Helm hooks only fire on install / upgrade / delete, not on values
changes. If an operator flips `Kubernetes.spec.oidc.enabled` from
`true` to `false`, the chart stops rendering the in-cluster
`ClusterRoleBinding` Job but the existing binding inside the tenant
cluster is not removed. The apiserver also drops the OIDC arguments
on the next reconcile, so the binding is inert — no realm group can
match it once OIDC is off. Manual cleanup:

```bash
KUBECONFIG=/tmp/prod-a-admin.kubeconfig kubectl delete clusterrolebinding \
--selector cozystack.io/oidc-cluster=prod-a
```

(reuse the admin kubeconfig extracted in the "Wire kubectl" section).

### CI / headless access requires manual KeycloakClient patch

The chart-rendered `KeycloakClient` is public and does **not** enable
`directAccessGrantsEnabled` (password grant). This is correct for
browser-flow logins. For CI pipelines that need a non-interactive
token, the cluster-admin can patch the client on the live cluster:

```bash
kubectl --context=mgmt -n tenant-acme patch keycloakclient tenant-acme-kubernetes-prod-a \
--type=merge --patch '{"spec":{"directAccess":true}}'
```

This is intentionally not the default — interactive flow stays
recommended for human users.

### Disabling parent OIDC while descendant clusters use the inherited realm

If a parent tenant flips `spec.oidc=false` while descendant tenants
still have `Kubernetes` CRs with `spec.oidc.enabled=true` referencing
the parent's realm, convergence takes up to one helm-controller
reconcile interval (default 5 min):

1. Parent's `oidc` HR uninstalls — realm + admin user +
`keycloak-admin` Secret are removed.
2. `_namespace.oidc-realm` in descendant cozystack-values reverts to
empty on the next tenant reconcile.
3. Descendant's `apps/kubernetes` reconciles, drops the OIDC apiserver
args, and prunes the per-cluster KeycloakClient + RealmGroup CRs.

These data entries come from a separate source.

(* ===== verification/TickvLog.v ===== *)
(** * The format of a TicKV region

    What libraries/tickv/SPEC.md describes: a region is a log of objects in the
    order they were appended, each a header, a value and a checksum, followed by
    erased bytes.  This file defines the encoding of a log and shows what the
    loops of Tickv.v compute on an encoded region: [find_key_offset] searches
    the log, the scan of [append_key] finds its end, [fill_object] extends it,
    [read_value] reads an object back and the loop of the garbage collector
    tells whether every object is dead. *)

From S2P Require Import Prelude Bytes Crc32 Tickv.

(** ** The encoding *)

Record object := mkObject { ob_valid : bool; ob_hash : Z; ob_value : list Z }.

Definition ob_len (o : object) : Z := HEADER_LENGTH + zlen (ob_value o) + CHECK_SUM_LEN.

Definition ob_header (valid : bool) (o : object) : ObjectHeader :=
  mkObjectHeader VERSION (if valid then FLAGS_VALID else 0) (ob_len o) (ob_hash o).

(** The checksum covers the header as it was written, with the valid flag. *)
Definition ob_checksum (o : object) : Z :=
  crc_finalise (crc_update (crc_update crc_init (header_bytes (ob_header true o))) (ob_value o)).

Definition encode (o : object) : list Z :=
  header_bytes (ob_header (ob_valid o) o) ++ ob_value o ++ le_bytes 4 (ob_checksum o).

Definition encode_log (l : list object) : list Z := mjoin (encode <$> l).
Definition used (l : list object) : Z := zlen (encode_log l).

(** Hashes the code accepts, lengths that fit the 12 bits of the header. *)
Definition object_wf (o : object) : Prop :=
  0 < ob_hash o < 0xFFFFFFFFFFFFFFFF ∧ ob_len o < 0xFFF ∧ Forall byte (ob_value o).

(** ** Fields of an encoded object *)

Lemma zlen_encode o : zlen (encode o) = ob_len o.
Proof.
  unfold encode. rewrite !zlen_app, zlen_le_bytes. unfold ob_len, HEADER_LENGTH, HASH_OFFSET, CHECK_SUM_LEN.
  change (zlen (header_bytes _)) with 11. lia.
Qed.

Lemma ob_len_ge o : 15 ≤ ob_len o.
Proof.
  unfold ob_len, HEADER_LENGTH, HASH_OFFSET, CHECK_SUM_LEN. pose proof (zlen_nonneg (ob_value o)). lia.
Qed.

(** The two bytes of flags and length, by evaluation over all lengths. *)
Definition len_byte1 (valid : bool) (len : Z) : Z :=
  Z.lor (Z.land (Z.shiftr len 8) 0x0F) (Z.land (Z.shiftl (if valid then FLAGS_VALID else 0) 4) 0xF0).

Lemma length_bytes valid len :
  0 ≤ len < 4096 →
  entry_length (len_byte1 valid len) (Z.land len 0xFF) = len ∧
  (Z.land (len_byte1 valid len) 0x80 =? 0x80) = valid ∧
  Z.land (len_byte1 valid len) 0x7F = len_byte1 false len.
Proof.
  intros Hl.
  assert (forallb (λ len, forallb (λ valid,
    (entry_length (len_byte1 valid len) (Z.land len 0xFF) =? len) &&
    eqb (Z.land (len_byte1 valid len) 0x80 =? 0x80) valid &&
    (Z.land (len_byte1 valid len) 0x7F =? len_byte1 false len)) [true; false]) (seqZ 0 4096) = true)
    as Hall by (vm_compute; reflexivity).
  rewrite forallb_forall in Hall.
  assert (In len (seqZ 0 4096)) as Hin by (apply list_elem_of_In, elem_of_seqZ; lia).
  specialize (Hall len Hin). rewrite forallb_forall in Hall. specialize (Hall valid).
  rewrite !andb_true_iff, !Z.eqb_eq, eqb_true_iff in Hall.
  destruct Hall as [[? ?] ?]; [destruct valid; cbn; auto|done].
Qed.

Lemma byte_at_spec h k : 0 ≤ k → byte_at h k = (h / 256 ^ k) mod 256.
Proof.
  intros Hk. unfold byte_at. change 0xFF with (Z.ones 8).
  rewrite Z.land_ones, Z.shiftr_div_pow2 by lia. f_equal. f_equal.
  by rewrite Z.pow_mul_r by lia.
Qed.

Lemma le_bytes_byte_at n h : le_bytes n h = (λ i, byte_at h (Z.of_nat i)) <$> seq 0 n.
Proof.
  revert h. induction n as [|n IH]; intros h; [done|]. cbn [le_bytes seq fmap list_fmap].
  rewrite byte_at_spec by lia. change (256 ^ Z.of_nat 0) with 1. rewrite Z.div_1_r. f_equal.
  rewrite IH, <- (fmap_S_seq 0), <- list_fmap_compose. apply list_fmap_ext. intros _ i _. unfold compose.
  rewrite !byte_at_spec, Nat2Z.inj_succ, Z.pow_succ_r, Z.div_div by lia. done.
Qed.

Lemma byte_at_byte h k : byte (byte_at h k).
Proof.
  unfold byte_at, byte. change 0xFF with (Z.ones 8). rewrite Z.land_ones by lia.
  apply Z.mod_pos_bound. lia.
Qed.

(** Two hashes with the same eight bytes are equal. *)
Lemma byte_at_inj g h :
  u64 g → u64 h → (∀ k, (k < 8)%nat → byte_at g (Z.of_nat k) = byte_at h (Z.of_nat k)) → g = h.
Proof.
  intros Hg Hh Hk. rewrite <- (from_le_u64 g), <- (from_le_u64 h) by done. f_equal.
  rewrite !le_bytes_byte_at. apply list_fmap_ext. intros i k [-> Hi]%lookup_seq. apply Hk. lia.
Qed.

Lemma land_byte z : byte (Z.land z 0xFF).
Proof.
  unfold byte. change 0xFF with (Z.ones 8). rewrite Z.land_ones by lia. apply Z.mod_pos_bound. lia.
Qed.

Lemma len_byte1_byte valid len : 0 ≤ len < 4096 → byte (len_byte1 valid len).
Proof.
  intros Hl.
  assert (forallb (λ len, forallb (λ valid, (0 <=? len_byte1 valid len) && (len_byte1 valid len <? 256))
    [true; false]) (seqZ 0 4096) = true) as Hall by (vm_compute; reflexivity).
  rewrite forallb_forall in Hall.
  assert (In len (seqZ 0 4096)) as Hin by (apply list_elem_of_In, elem_of_seqZ; lia).
  specialize (Hall len Hin). rewrite forallb_forall in Hall. specialize (Hall valid).
  rewrite andb_true_iff, Z.leb_le, Z.ltb_lt in Hall. apply Hall. destruct valid; cbn; auto.
Qed.

Lemma encode_byte o : object_wf o → Forall byte (encode o).
Proof.
  intros (_ & Hl & Hv). pose proof (ob_len_ge o). unfold encode. rewrite !Forall_app. split_and!.
  - repeat (apply Forall_cons; split); try apply byte_at_byte; [|apply (len_byte1_byte (ob_valid o) (ob_len o)); lia|apply land_byte|].
    + by unfold byte, VERSION.
    + constructor.
  - done.
  - apply le_bytes_byte.
Qed.

(** ** Reading inside a concatenation *)

Lemma get_mid pre mid post i j :
  i = zlen pre + j → 0 ≤ j < zlen mid → get (pre ++ mid ++ post) i = mid !! Z.to_nat j.
Proof.
  intros -> Hj. unfold get, zlen in *.
  rewrite lookup_app_r by lia. rewrite lookup_app_l by lia. f_equal. lia.
Qed.

(** A byte of the object at the end of [pre]. *)
Lemma get_encode pre o post i j :
  i = zlen pre + j → 0 ≤ j < 11 →
  get (pre ++ encode o ++ post) i = header_bytes (ob_header (ob_valid o) o) !! Z.to_nat j.
Proof.
  intros -> Hj. unfold encode. rewrite <- !app_assoc.
  apply get_mid; [done|]. change (zlen (header_bytes _)) with 11. lia.
Qed.

Lemma hash_matches_spec hash g data at_ k :
  (k ≤ 8)%nat →
  (∀ i : nat, (i < 8)%nat → get data (at_ + Z.of_nat i) = Some (byte_at g (7 - Z.of_nat i))) →
  hash_matches hash data at_ k =
  Some (forallb (λ i, byte_at g (Z.of_nat i) =? byte_at hash (Z.of_nat i)) (seq 0 k)).
Proof.
  intros Hk Hd. induction k as [|k IH]; [done|]. cbn [hash_matches].
  replace (at_ + (8 - Z.of_nat (S k))) with (at_ + Z.of_nat (7 - k)) by lia.
  rewrite Hd by lia. replace (7 - Z.of_nat (7 - k)) with (Z.of_nat k) by lia.
  rewrite seq_S, forallb_app. cbn [forallb]. rewrite andb_true_r, andb_comm. cbn [Nat.add].
  destruct (byte_at g (Z.of_nat k) =? byte_at hash (Z.of_nat k)); [|done].
  rewrite IH by lia. done.
Qed.

Lemma hash_matches_encode hash pre o post :
  u64 hash → object_wf o →
  hash_matches hash (pre ++ encode o ++ post) (zlen pre + HASH_OFFSET) 8 =
  Some (bool_decide (ob_hash o = hash)).
Proof.
  intros Hh [Ho _]. rewrite (hash_matches_spec _ (ob_hash o)); [|lia|].
  - f_equal. apply eq_true_iff_eq. rewrite bool_decide_eq_true, forallb_forall. split.
    + intros Hall. apply byte_at_inj; [unfold u64; lia|done|]. intros k Hk.
      apply Z.eqb_eq, Hall, in_seq. lia.
    + intros -> k _. apply Z.eqb_refl.
  - intros i Hi. unfold HASH_OFFSET. rewrite (get_encode _ _ _ _ (3 + Z.of_nat i)) by lia.
    do 8 (destruct i as [|i]; [reflexivity|]). lia.
Qed.

(** What the loops read at the head of an object. *)
Lemma encode_head pre o post :
  object_wf o →
  get (pre ++ encode o ++ post) (zlen pre + VERSION_OFFSET) = Some VERSION ∧
  get (pre ++ encode o ++ post) (zlen pre + LEN_OFFSET) = Some (len_byte1 (ob_valid o) (ob_len o)) ∧
  get (pre ++ encode o ++ post) (zlen pre + LEN_OFFSET + 1) = Some (Z.land (ob_len o) 0xFF) ∧
  entry_length (len_byte1 (ob_valid o) (ob_len o)) (Z.land (ob_len o) 0xFF) = ob_len o ∧
  (Z.land (len_byte1 (ob_valid o) (ob_len o)) 0x80 =? 0x80) = ob_valid o.
Proof.
  intros (_ & Hl & _). pose proof (ob_len_ge o).
  destruct (length_bytes (ob_valid o) (ob_len o)) as (? & ? & ?); [lia|].
  unfold VERSION_OFFSET, LEN_OFFSET. split_and!; [| | |done..].
  - by rewrite (get_encode _ _ _ _ 0) by lia.
  - by rewrite (get_encode _ _ _ _ 1) by lia.
  - by rewrite (get_encode _ _ _ _ 2) by lia.
Qed.

(** ** A region holding a log *)

Section region.
Context (Sz : Z).

Definition region_of (l : list object) : list Z :=
  encode_log l ++ replicate (Z.to_nat (Sz - used l)) 0xFF.

Definition log_wf (l : list object) : Prop := Forall object_wf l ∧ used l ≤ Sz.

Lemma encode_log_app l k : encode_log (l ++ k) = encode_log l ++ encode_log k.
Proof. unfold encode_log. by rewrite fmap_app, join_app. Qed.

Lemma encode_log_cons o l : encode_log (o :: l) = encode o ++ encode_log l.
Proof. done. Qed.

Lemma used_nil : used [] = 0.
Proof. done. Qed.
Lemma used_cons o l : used (o :: l) = ob_len o + used l.
Proof. unfold used. by rewrite encode_log_cons, zlen_app, zlen_encode. Qed.
Lemma used_app l k : used (l ++ k) = used l + used k.
Proof. unfold used. by rewrite encode_log_app, zlen_app. Qed.
Lemma used_nonneg l : 0 ≤ used l.
Proof. apply zlen_nonneg. Qed.
Lemma used_zero l : used l = 0 → l = [].
Proof.
  destruct l as [|o l]; [done|]. rewrite used_cons.
  pose proof (ob_len_ge o). pose proof (used_nonneg l). lia.
Qed.

Lemma used_length l : Z.of_nat (length l) ≤ used l.
Proof.
  induction l as [|o l IH]; [done|]. rewrite used_cons. pose proof (ob_len_ge o).
  cbn [length]. lia.
Qed.

Lemma zlen_region_of l : used l ≤ Sz → zlen (region_of l) = Sz.
Proof.
  intros Hu. unfold region_of. rewrite zlen_app. fold (used l). unfold zlen.
  rewrite length_replicate. lia.
Qed.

During the window, descendant KeycloakClient / RealmGroup CRs
reference a deleted realm — the EDP Keycloak Operator logs errors but
does not damage cluster state. OIDC tokens stop working immediately;
the per-cluster client-cert admin kubeconfig remains usable as the
recovery path.

## Troubleshooting

### Apiserver returns 401 with a valid token

Check the apiserver flags in the Kamaji pod (in the management
cluster):

```bash
kubectl --context=mgmt -n tenant-acme get pod \
-l kamaji.clastix.io/name=kubernetes-prod-a \
-o jsonpath='{.items[0].spec.containers[?(@.name=="kube-apiserver")].args}' | \
tr ',' '\n' | grep oidc
```

Confirm the issuer URL matches the realm — decode the id_token and
compare `iss` against the `--oidc-issuer-url` flag. Confirm `aud` in
the token equals `--oidc-client-id`; mismatch is the most common
cause when running multiple clusters in the same realm.

### Apiserver returns 403 for a user that is in the right group

Extract the admin kubeconfig and check the in-cluster
`ClusterRoleBinding`:

```bash
kubectl --context=mgmt -n tenant-acme \
get secret kubernetes-prod-a-admin-kubeconfig \
-o jsonpath='{.data.super-admin\.conf}' | base64 -d \
> /tmp/prod-a-admin.kubeconfig

KUBECONFIG=/tmp/prod-a-admin.kubeconfig kubectl get clusterrolebinding \
--selector cozystack.io/oidc-cluster=prod-a
```

The bootstrap Job runs as a `post-install` / `post-upgrade` hook;
check its logs in the management cluster:

```bash
kubectl --context=mgmt -n tenant-acme logs \
job/kubernetes-prod-a-oidc-rbac
```

### Realm or scope objects stuck after Tenant.spec.oidc=false

Flux uninstalls the `oidc` HR on the next tenant reconcile, which
drops the realm + scope + user + Secret automatically — no orphan
workaround required (unlike the previous design where realm
provisioning was inline in `apps/tenant`). If a stale object persists,
check the Keycloak Operator's logs for reconciliation errors.